Ok @IBviolamom just a few thoughts:
It would probably be best if you stayed out of another family’s business. Have you spoken to the parents directly, or are you making an assumption? How are you entitled to make judement calls on another family’s child?
This “child” is 18. Does that make her a child or an adult? Legally it makes her an adult. As an adult, she can make the decision to be male or female. This also means that her parents are under no obligation to financially support her in any way whatsoever. I have many friends who paid for their college tuition on their own, through jobs, hard work, and insurance that can be provided by the college. This girl is not abandoned. She has every resource available to her that allows her to work, make money, and live the male lifestyle that she chooses to pursue. College is a privilege, not a right. If her priority lies with becoming a male, then that is where she needs to focus. If she wants an education, then she needs to put her education first. Her father stated this in his reply. They simply asked her to wait until after college. They did not say that she could never undergo treatment to become a male. As sound and fit parents, that is a fair statement to ask of someone who you pay college tuition, room and board, and give money for extracurricular activities. I say again, all of that is a PRIVELEGE, not a guarantee or a right that a child is entitled to. I happen to know the family and know that they are well off financially. I see this as a response from a child who has been given everything and has had her way her entire life, and is now upset because mom and dad won’t hand over money for her to do what she wants to do at the moment. It’s called being spoiled, and it’s an epidemic that unfortunately plagues most teen and college aged people. The world has seen that crying on social media for not getting one’s way has become an enabling tool to finally get what one wants. Here in lies the problem in this situation.
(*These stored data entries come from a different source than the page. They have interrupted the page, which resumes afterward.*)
Lemma loop_iter k c suf x s :
  loop_st offset len ((k, c) :: suf) x s → 0 < remaining_length (s_cur x) →
  wp (scan_iter SCAN_ACTION_GET offset len k x) s (λ x' s',
    s_vec x' ≠ [] ∧ lookback_it (s_ext x') = lookback_it (s_ext x) ∧
    x_left (s_ext x') = x_left (s_ext x) ∧
    (loop_st offset len suf x' s' ∨
     loop_st offset len ((k, c) :: suf) x' s' ∧ next_offset (s_cur x) < bc_offset c ∧
     (next_offset (s_cur x') = bc_offset c ∨ remaining_length (s_cur x') = 0))).
Proof.
  intros [Hget Hit (pre & Hm & Hpre & Hpre2) Hsuf Hsum Hrem Hdel Hxr] Hpos.
  destruct x as [[n rem it0] [xl xr lb] d v]. simpl in *. subst d.
  pose proof (g_inv _ _ _ _ Hget) as Hinv. pose proof (g_map _ _ _ _ Hget) as Hmap.
  assert ((k, c) ∈ chunkmap s0) as Hin by (rewrite Hm, elem_of_app, elem_of_cons; tauto).
  assert ((k, c) ∈ chunkmap s) as Hin' by by rewrite Hmap.
  destruct (inv_chunk _ _ Hinv _ _ Hin') as (mb & Hmb & [Ho Hl Hb] & Hwf).
  destruct (inv_chunk_bounds _ _ Hinv _ _ Hin') as (-> & Hc0 & Hcl & Hce).
  pose proof (covers_le _ _ _ (g_cov _ _ _ _ Hget)) as Hge.
  pose proof (inv_wf _ _ Hinv0) as Hw. rewrite Hm in Hw.
  assert (n < bc_end c) as Hlt by (eapply Hsuf; by left).
  assert (∀ k' c', (k', c') ∈ suf → bc_end c ≤ k' ∧ k' = bc_offset c' ∧ 0 < bc_length c') as Hgt.
  { intros k' c' Hin2. destruct (cm_wf_keys_gt _ _ _ _ _ Hw _ _ Hin2).
    destruct (inv_chunk_bounds _ _ Hinv0 k' c') as (? & ? & ? & ?);
      [rewrite Hm, elem_of_app, elem_of_cons; tauto|]. split_and!; (done || lia). }
  assert (cm_next (bc_offset c) (chunkmap s) = cm_begin suf) as Hnext.
  { rewrite Hmap, Hm. by eapply cm_next_split. }
  assert (∃ pre', chunkmap s0 = pre' ++ suf ∧ ∀ k' c', (k', c') ∈ pre' → bc_end c' ≤ bc_end c) as Hpre'.
  { exists (pre ++ [(bc_offset c, c)]). split; [by rewrite Hm, <- app_assoc|].
    intros k' c' [Hp|?%list_elem_of_singleton]%elem_of_app; [|by simplify_eq].
    destruct (cm_wf_keys_lt _ _ _ _ _ Hw _ _ Hp). unfold bc_end in *. lia. }
  unfold scan_iter. wp_step. eapply chunk_at_spec; [done|exact Hin'|].
  wp_step. eapply get_membuf_wp; [done|]. wp_asserts cmp. simpl.
  wp_step. unfold load. wp_step. { unfold mb_is_file_backed. by rewrite (wf_fd _ Hwf). }
  wp_asserts cmp. destruct (Z.eqb_spec n (bc_offset c)) as [Heq|Hne];
    [|destruct (Z.ltb_spec n (bc_offset c)) as [Hb1|Hb1]].
  - unfold scan_at_start. cbv zeta. wp_step. wp_step. simpl. wp_asserts cmp. wp_step.
    replace (bc_buffer_offset c) with (bc_buffer_offset c + (n - bc_offset c)) by lia.
    eapply wp_mono.
    { eapply get_view; [exact Hget|exact Hin|lia|by right|lia|unfold bc_end in *; lia|].
      rewrite Z.eqb_eq. tauto. }
    intros vc s' Hget'. simpl. unfold advance. wp_step. wp_asserts cmp. wp_step. wp_step. simpl.
    split; [by destruct v|]. split; [done|]. split; [done|]. left. rewrite Hnext.
    eapply (consumed n rem _ (bc_end c) c); eauto; unfold bc_end in *; lia.
  - unfold scan_before. cbv zeta. simpl. wp_step. eapply wp_mono.
    { eapply get_new; [exact Hget|lia..|]. intros k' c' Hin2. rewrite Hm in Hin2.
      apply elem_of_app in Hin2 as [Hp|[?|Hs]%elem_of_cons].
      - right. by eapply Hpre.
      - simplify_eq. left. lia.
      - left. destruct (Hgt _ _ Hs) as (? & ? & ?). unfold bc_end in *. lia. }
    intros vc s' [Hget' _]. simpl. unfold advance. wp_step. wp_asserts cmp. wp_step. wp_step. simpl.
    split; [by destruct v|]. split; [done|]. split; [done|]. right. split; [|lia].
    split; simpl; try done; try lia.
    + exists pre. split_and!; [done|..]; intros _ k' c' Hp; specialize (Hpre Hpos _ _ Hp); lia.
    + intros k' c' [?|Hs]%elem_of_cons; [simplify_eq; unfold bc_end in *; lia|].
      destruct (Hgt _ _ Hs) as (? & ? & ?). unfold bc_end in *. lia.
    + intros _. split.
      { left. split; [done|]. eapply no_straddle; [done| |lia].
        intros k' c' Hp. specialize (Hpre Hpos _ _ Hp). lia. }
      intros k' c' [?|Hs]%elem_of_cons; [simplify_eq; lia|].
      destruct (Hgt _ _ Hs) as (? & ? & ?). unfold bc_end in *. lia.
  - unfold scan_inside. cbv zeta. wp_step. wp_step. simpl. wp_asserts cmp. wp_step.
    eapply wp_mono.
    { eapply get_view; [exact Hget|exact Hin|lia| |lia|unfold bc_end in *; lia|].
      - left. destruct v as [|b v]; [by pose proof (g_cov _ _ _ _ Hget)|].
        destruct Hxr as [Hx1 Hx2]; [done|]. specialize (Hx2 _ _ ltac:(by left)). destruct Hx1 as [[? _]|(? & ? & _ & ? & ?)]; lia.
      - split; [done|]. intros [? ?]. lia. }
    intros vc s' Hget'. simpl. unfold advance. wp_step. wp_asserts cmp. wp_step. wp_step. simpl.
    split; [by destruct v|]. split; [done|]. split; [done|]. left. rewrite Hnext.
    eapply (consumed n rem _ (bc_end c) c); eauto; unfold bc_end in *; lia.
Qed.
(* ===== verification/CacheGet.v ===== *)
(** * get() and getx()

    The public lookups: pruning, a pending invalidation and the scan together.
    [byte_at] is the abstract view of a cache, a partial map from file offsets
    to storage cells; the theorems state what a lookup does to it. *)
From S2P Require Import Prelude CacheState Membuf MembufSpec ChunkMap FileCache CacheInv CacheOps Purge ScanGet.

(** The cell (membuf, index into its buffer) that caches file offset [x]. *)
Definition cell (c : bytes_chunk) (x : Z) : nat * Z :=
  (bc_alloc_buffer c, bc_buffer_offset c + (x - bc_offset c)).

Definition byte_at (s : cache) (x : Z) : option (nat * Z) :=
  (λ c, cell c x) <$> cm_find x (chunkmap s).

(** The range a caller may ask for. *)
Record get_range (offset len : Z) : Prop := {
  gr_off : 0 ≤ offset;
  gr_len : 0 < len ≤ AZNFSC_MAX_CHUNK_SIZE;
  gr_file : offset + len ≤ AZNFSC_MAX_FILE_SIZE;
}.

(** Byte [x] is cached and may not be dropped: it is inuse, locked, dirty or not
    committed. *)
Definition busy_at (s : cache) (x : Z) : Prop :=
  ∃ c, cm_find x (chunkmap s) = Some c ∧ purgeable s (bc_offset c, c) = false.

Lemma scan_checks_ok a offset len s (Q : () → cache → Prop) :
  0 ≤ offset → 0 < len → offset + len ≤ AZNFSC_MAX_FILE_SIZE → is_get a || is_release a = true →
  (len ≤ AZNFSC_MAX_CHUNK_SIZE ∨ is_release a = true) → Q () s → wp (scan_checks a offset len) s Q.
Proof.
  intros Hoff Hlen Hfile Ha Hmax HQ. unfold scan_checks.
  assert (offset + len < 2 ^ 63).
  { unfold AZNFSC_MAX_FILE_SIZE, AZNFSC_MAX_BLOCK_SIZE in *. lia. }
  rewrite !i64_small, !u64_small by (rewrite ?i64_small by lia; lia).
  wp_asserts ltac:(first [cmp|destruct Hmax as [?%Z.leb_le| ->]; [by apply orb_true_iff; left|apply orb_true_r]]).
  by wp_step.
Qed.

(** Invalidation and scan, from any state that satisfies the invariant. *)
Lemma scan_get_spec s offset len fe :
  inv s → get_range offset len →
  wp (scan SCAN_ACTION_GET offset len fe) s (λ r s', ∃ s1, purged s s1 ∧
    (invalidate_pending s = false → chunkmap s1 = chunkmap s ∧ membufs s1 = membufs s) ∧
    got s1 offset len (r_vec r) s' ∧
    (fe = true → extent_ok offset len (r_left r) (r_right r) s')).
Proof.
  intros Hinv [Hoff [Hlen Hmax] Hfile]. unfold scan. wp_step. apply scan_checks_ok; try done; [by left|].
  wp_asserts done. unfold test_and_clear_invalidate_pending. repeat wp_step.
  pose proof (inv_set_invalidate _ _ false Hinv) as Hinv'.
  eapply (wp_mono _ _ (λ _ s1, purged s s1 ∧
    (invalidate_pending s = false → chunkmap s1 = chunkmap s ∧ membufs s1 = membufs s))).
  { destruct (invalidate_pending s).
    - eapply wp_mono; [by apply clear_nolock_spec|]. cbv beta. intros _ s1 [Hp _].
      split; [|done]. by eapply purged_same; [..|exact Hp].
    - wp_step. split; [|done]. by eapply purged_same; [..|apply purged_refl, Hinv']. }
  cbv beta. intros _ s1 [Hp Hsame]. eapply wp_mono.
  { apply scan_get_body; try done. apply (pu_inv _ _ Hp). }
  cbv beta. intros r s' (Hg & _ & Hx). eauto.
Qed.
If this girl is as passionate about changing her sex and beginning hormone treatment as the go fund me page suggests, then she needs to be able to accept the financial responsibilities that come with being an adult and making such a life changing decision. Your parenting abilities have me worried for your child’s sake. Her father clearly stated their medical concerns for their daughter, so the best thing that you can do for that girl and her family is leave them all alone! Focus on loving your family. Her family still loves her, regardless. They have not left her in jeopardy for her life. She has the ability to talk this out with her parents. At this time, she needs to decide if she is going to be a child or an adult.